# Task to complete
After locating the line with "rewrite Hs7. nia.", reproduce that line and every one following it exactly, up to the end of the entries.

─── Data

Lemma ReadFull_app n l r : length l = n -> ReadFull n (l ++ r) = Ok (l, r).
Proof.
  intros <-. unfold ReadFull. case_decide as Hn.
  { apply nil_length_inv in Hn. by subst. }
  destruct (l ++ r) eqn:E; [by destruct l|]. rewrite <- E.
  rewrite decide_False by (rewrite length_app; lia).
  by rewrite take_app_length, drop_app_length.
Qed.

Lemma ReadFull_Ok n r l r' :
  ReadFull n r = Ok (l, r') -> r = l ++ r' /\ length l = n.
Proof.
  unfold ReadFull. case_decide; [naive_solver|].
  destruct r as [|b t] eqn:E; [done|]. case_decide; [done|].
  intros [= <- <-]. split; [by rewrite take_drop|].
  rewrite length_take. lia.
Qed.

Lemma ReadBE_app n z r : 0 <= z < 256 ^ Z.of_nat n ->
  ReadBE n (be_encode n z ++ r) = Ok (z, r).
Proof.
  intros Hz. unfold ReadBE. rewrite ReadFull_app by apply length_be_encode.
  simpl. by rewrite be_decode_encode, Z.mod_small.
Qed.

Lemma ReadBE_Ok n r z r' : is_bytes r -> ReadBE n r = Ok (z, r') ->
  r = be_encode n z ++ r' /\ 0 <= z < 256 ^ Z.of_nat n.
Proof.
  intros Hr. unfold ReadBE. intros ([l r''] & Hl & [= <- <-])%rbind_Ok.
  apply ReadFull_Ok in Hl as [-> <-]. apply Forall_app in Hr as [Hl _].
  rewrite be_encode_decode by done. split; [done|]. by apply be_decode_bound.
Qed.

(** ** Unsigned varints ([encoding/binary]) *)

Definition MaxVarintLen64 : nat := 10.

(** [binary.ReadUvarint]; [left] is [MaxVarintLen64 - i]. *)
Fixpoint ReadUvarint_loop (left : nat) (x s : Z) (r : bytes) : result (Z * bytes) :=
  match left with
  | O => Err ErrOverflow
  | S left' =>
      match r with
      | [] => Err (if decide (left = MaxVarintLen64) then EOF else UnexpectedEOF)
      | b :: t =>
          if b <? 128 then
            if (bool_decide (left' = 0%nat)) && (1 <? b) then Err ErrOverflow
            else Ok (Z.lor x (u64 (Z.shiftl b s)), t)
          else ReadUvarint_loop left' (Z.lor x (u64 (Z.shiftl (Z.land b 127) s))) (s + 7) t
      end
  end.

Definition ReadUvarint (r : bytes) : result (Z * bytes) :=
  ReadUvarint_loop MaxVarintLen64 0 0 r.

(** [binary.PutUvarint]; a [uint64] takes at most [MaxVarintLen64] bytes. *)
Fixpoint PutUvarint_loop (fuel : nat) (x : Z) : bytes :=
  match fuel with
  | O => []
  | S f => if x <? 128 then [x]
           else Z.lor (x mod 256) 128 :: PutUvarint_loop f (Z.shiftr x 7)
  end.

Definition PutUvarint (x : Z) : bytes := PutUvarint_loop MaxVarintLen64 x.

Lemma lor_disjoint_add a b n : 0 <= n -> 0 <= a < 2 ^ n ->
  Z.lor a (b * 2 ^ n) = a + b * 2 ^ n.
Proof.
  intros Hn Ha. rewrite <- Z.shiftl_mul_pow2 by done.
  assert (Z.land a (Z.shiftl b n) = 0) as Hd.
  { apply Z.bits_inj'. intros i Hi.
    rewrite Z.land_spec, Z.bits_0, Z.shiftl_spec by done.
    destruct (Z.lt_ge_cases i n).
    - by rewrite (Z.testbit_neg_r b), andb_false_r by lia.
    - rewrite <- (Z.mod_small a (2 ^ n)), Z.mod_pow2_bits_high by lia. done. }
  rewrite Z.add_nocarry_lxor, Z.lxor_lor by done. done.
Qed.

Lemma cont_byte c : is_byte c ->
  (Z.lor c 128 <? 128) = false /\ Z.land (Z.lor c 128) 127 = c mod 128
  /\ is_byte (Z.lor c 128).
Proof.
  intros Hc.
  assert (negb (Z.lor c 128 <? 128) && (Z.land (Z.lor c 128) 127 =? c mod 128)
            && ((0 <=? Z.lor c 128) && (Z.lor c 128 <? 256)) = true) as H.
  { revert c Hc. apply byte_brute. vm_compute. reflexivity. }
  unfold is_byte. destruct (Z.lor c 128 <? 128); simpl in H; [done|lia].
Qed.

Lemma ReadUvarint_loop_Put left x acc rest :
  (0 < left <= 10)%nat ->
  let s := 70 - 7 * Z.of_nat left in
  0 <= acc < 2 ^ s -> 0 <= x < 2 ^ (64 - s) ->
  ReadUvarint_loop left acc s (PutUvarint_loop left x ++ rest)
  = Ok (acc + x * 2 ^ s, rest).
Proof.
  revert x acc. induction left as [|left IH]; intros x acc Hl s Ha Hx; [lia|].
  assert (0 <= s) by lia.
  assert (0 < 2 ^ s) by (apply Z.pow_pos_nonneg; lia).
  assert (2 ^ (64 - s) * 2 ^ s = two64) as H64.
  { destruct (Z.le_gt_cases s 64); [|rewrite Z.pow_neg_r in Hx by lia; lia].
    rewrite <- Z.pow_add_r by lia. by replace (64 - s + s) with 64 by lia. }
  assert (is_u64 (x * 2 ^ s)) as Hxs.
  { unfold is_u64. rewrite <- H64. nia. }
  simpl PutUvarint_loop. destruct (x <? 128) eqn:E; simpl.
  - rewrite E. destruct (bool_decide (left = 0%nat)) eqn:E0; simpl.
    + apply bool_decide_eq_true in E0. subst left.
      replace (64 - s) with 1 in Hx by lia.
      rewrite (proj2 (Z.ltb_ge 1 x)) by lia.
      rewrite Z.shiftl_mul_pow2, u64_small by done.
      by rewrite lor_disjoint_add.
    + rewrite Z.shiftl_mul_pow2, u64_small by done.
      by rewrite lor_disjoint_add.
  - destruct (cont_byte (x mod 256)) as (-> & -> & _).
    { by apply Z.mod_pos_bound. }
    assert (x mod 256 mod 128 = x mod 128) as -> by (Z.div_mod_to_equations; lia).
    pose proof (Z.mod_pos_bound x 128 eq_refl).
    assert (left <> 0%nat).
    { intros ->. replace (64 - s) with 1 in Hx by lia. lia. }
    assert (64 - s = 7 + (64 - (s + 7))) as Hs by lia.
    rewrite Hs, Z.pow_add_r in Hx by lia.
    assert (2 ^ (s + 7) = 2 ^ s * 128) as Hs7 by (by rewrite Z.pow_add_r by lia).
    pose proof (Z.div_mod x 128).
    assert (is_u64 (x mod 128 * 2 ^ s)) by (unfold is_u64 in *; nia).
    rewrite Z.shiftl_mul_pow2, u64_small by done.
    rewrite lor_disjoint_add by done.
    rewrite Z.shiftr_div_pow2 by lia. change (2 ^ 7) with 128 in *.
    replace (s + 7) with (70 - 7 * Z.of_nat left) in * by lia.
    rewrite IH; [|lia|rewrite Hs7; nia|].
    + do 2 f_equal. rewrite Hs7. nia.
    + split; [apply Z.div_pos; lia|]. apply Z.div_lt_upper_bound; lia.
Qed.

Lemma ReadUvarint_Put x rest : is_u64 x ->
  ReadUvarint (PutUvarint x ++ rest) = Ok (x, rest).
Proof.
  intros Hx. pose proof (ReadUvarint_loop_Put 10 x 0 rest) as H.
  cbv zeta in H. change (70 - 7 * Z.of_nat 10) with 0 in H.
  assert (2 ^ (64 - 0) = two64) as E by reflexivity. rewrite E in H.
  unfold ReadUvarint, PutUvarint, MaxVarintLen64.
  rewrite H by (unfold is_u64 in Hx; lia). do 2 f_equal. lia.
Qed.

──────

# Response area
    + do 2 f_equal. rewrite Hs7. nia.
    + split; [apply Z.div_pos; lia|]. apply Z.div_lt_upper_bound; lia.
Qed.

Lemma ReadUvarint_Put x rest : is_u64 x ->
  ReadUvarint (PutUvarint x ++ rest) = Ok (x, rest).
Proof.
  intros Hx. pose proof (ReadUvarint_loop_Put 10 x 0 rest) as H.
  cbv zeta in H. change (70 - 7 * Z.of_nat 10) with 0 in H.
  assert (2 ^ (64 - 0) = two64) as E by reflexivity. rewrite E in H.
  unfold ReadUvarint, PutUvarint, MaxVarintLen64.
  rewrite H by (unfold is_u64 in Hx; lia). do 2 f_equal. lia.
Qed.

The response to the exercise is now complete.